**Work required:**
In the records below, find the line with "be converted *)" and the line with "(** *** Characters and strings *)"; return exactly those lines and every line between them.
BEGIN
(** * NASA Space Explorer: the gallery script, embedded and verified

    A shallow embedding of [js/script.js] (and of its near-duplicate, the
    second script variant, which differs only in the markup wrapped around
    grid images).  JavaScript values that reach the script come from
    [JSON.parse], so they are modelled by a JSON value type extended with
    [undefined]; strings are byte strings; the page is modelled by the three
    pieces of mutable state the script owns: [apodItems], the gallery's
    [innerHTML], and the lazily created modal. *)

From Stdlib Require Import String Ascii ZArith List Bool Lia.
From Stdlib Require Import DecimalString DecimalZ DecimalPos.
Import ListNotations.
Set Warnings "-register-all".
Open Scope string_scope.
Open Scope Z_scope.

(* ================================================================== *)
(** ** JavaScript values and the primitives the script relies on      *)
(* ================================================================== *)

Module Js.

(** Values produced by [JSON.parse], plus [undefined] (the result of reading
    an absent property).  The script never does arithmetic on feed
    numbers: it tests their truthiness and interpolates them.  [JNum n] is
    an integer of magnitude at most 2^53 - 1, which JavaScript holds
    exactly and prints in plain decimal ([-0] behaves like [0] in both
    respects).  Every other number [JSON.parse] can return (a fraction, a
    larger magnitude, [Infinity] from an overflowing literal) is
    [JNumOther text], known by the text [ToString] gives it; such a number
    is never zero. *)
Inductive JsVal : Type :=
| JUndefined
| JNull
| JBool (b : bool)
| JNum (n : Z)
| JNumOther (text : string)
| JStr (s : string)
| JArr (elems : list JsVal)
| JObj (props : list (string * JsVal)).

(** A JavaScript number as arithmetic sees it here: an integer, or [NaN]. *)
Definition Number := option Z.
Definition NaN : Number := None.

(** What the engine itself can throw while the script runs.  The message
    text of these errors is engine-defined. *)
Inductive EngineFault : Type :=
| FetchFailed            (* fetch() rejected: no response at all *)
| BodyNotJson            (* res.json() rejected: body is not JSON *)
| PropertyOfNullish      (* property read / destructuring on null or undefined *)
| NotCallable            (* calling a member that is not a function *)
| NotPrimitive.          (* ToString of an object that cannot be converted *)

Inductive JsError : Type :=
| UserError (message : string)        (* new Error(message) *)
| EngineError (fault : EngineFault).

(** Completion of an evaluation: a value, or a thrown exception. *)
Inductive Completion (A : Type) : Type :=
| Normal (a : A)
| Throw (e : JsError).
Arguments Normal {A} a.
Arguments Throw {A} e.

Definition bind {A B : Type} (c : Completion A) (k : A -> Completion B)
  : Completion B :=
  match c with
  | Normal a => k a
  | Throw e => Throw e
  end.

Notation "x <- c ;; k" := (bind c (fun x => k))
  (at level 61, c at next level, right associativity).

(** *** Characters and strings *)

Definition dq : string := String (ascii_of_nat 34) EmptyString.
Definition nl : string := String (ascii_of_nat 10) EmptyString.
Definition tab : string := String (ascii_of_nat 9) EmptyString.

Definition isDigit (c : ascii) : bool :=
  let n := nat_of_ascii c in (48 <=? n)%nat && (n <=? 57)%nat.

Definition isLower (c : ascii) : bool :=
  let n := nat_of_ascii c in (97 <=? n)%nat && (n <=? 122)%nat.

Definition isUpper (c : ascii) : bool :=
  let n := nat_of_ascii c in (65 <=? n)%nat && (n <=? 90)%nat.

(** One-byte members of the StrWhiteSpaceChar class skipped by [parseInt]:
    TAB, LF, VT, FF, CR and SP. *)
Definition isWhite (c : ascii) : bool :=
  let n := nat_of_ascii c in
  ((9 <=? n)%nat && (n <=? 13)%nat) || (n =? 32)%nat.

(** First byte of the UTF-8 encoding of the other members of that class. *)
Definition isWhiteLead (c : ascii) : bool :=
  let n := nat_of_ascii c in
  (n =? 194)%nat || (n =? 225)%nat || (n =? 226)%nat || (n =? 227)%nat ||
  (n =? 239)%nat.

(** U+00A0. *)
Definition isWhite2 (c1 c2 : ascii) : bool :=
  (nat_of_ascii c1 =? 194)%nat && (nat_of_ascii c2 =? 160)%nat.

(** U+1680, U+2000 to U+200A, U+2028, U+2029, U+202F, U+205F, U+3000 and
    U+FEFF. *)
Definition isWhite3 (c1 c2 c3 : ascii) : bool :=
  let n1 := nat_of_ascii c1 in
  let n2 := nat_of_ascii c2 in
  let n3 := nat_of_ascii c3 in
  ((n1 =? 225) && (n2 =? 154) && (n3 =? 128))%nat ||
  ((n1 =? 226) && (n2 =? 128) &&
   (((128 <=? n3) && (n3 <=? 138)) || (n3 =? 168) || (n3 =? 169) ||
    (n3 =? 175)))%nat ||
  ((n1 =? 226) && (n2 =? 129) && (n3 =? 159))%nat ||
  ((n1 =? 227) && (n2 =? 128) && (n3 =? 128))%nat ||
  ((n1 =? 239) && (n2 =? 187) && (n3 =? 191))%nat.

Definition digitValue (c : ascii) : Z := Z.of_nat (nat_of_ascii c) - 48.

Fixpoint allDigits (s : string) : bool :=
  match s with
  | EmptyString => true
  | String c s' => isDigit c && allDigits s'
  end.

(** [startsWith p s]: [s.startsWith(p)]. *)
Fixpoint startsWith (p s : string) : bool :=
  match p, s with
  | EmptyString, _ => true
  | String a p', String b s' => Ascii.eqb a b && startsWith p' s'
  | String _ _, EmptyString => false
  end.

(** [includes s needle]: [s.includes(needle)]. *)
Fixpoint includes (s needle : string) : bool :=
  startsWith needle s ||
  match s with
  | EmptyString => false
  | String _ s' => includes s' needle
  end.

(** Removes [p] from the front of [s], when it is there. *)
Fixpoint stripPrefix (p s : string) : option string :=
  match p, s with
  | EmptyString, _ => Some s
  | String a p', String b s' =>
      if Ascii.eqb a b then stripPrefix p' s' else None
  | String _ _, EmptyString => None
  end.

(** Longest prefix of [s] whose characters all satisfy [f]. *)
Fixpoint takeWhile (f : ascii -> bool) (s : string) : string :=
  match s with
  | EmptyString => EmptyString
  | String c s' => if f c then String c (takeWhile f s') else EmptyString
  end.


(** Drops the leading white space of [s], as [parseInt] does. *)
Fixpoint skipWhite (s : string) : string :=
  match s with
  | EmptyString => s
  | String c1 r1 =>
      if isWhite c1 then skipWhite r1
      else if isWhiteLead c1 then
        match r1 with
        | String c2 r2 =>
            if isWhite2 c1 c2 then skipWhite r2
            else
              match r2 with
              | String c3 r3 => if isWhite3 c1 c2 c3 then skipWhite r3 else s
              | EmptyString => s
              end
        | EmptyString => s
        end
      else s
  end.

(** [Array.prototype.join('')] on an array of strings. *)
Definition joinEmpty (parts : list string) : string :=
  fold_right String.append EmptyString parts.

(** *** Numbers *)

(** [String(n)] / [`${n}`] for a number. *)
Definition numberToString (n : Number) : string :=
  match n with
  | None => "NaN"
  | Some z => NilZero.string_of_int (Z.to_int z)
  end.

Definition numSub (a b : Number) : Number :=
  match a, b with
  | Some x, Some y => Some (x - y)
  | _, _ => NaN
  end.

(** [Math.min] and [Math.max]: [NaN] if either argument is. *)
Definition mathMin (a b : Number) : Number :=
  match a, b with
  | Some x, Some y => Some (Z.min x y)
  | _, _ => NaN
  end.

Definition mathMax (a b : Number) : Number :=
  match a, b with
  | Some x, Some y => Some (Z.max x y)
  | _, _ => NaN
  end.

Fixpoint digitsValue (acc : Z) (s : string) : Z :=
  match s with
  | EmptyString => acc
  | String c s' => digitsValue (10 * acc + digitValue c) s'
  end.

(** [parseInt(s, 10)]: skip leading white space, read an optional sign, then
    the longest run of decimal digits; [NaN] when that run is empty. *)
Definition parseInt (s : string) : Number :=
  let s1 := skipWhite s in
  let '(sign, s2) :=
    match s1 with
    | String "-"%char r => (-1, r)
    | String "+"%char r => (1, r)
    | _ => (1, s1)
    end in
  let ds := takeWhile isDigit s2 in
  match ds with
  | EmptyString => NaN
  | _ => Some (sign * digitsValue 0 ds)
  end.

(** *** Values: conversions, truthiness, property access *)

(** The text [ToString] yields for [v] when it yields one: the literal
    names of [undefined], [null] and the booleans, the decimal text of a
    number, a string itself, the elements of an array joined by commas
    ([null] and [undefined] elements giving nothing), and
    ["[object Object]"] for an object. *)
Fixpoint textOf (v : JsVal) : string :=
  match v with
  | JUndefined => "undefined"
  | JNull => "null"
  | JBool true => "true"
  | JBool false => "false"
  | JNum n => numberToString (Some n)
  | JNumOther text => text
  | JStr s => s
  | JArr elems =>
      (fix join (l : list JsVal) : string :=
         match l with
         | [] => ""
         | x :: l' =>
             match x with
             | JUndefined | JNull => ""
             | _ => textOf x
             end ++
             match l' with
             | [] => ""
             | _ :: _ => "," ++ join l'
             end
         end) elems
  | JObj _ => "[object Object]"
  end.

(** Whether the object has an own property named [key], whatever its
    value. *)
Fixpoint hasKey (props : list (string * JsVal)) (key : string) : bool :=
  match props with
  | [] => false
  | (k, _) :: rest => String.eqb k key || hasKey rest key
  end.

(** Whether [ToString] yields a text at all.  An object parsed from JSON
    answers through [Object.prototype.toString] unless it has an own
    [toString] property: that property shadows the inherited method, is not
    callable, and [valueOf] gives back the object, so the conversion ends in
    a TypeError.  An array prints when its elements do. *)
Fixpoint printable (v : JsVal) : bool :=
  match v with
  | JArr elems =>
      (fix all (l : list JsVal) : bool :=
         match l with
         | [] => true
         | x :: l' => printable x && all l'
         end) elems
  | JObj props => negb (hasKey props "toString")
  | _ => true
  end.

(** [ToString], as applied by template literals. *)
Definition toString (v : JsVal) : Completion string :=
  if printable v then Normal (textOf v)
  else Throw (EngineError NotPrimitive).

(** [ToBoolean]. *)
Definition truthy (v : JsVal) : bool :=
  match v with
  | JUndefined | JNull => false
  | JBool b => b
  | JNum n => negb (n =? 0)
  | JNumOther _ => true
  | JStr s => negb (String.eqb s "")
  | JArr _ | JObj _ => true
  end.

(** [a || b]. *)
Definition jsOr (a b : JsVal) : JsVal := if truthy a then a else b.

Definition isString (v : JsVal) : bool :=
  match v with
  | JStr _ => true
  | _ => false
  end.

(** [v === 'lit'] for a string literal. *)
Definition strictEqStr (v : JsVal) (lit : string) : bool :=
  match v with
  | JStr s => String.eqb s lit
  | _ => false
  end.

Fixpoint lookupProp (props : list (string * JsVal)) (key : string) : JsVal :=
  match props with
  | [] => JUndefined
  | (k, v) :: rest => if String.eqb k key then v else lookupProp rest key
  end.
END
**Written solution:**
| NotPrimitive.          (* ToString of an object that cannot be converted *)

Inductive JsError : Type :=
| UserError (message : string)        (* new Error(message) *)
| EngineError (fault : EngineFault).

(** Completion of an evaluation: a value, or a thrown exception. *)
Inductive Completion (A : Type) : Type :=
| Normal (a : A)
| Throw (e : JsError).
Arguments Normal {A} a.
Arguments Throw {A} e.

Definition bind {A B : Type} (c : Completion A) (k : A -> Completion B)
  : Completion B :=
  match c with
  | Normal a => k a
  | Throw e => Throw e
  end.

Notation "x <- c ;; k" := (bind c (fun x => k))
  (at level 61, c at next level, right associativity).

(** *** Characters and strings *)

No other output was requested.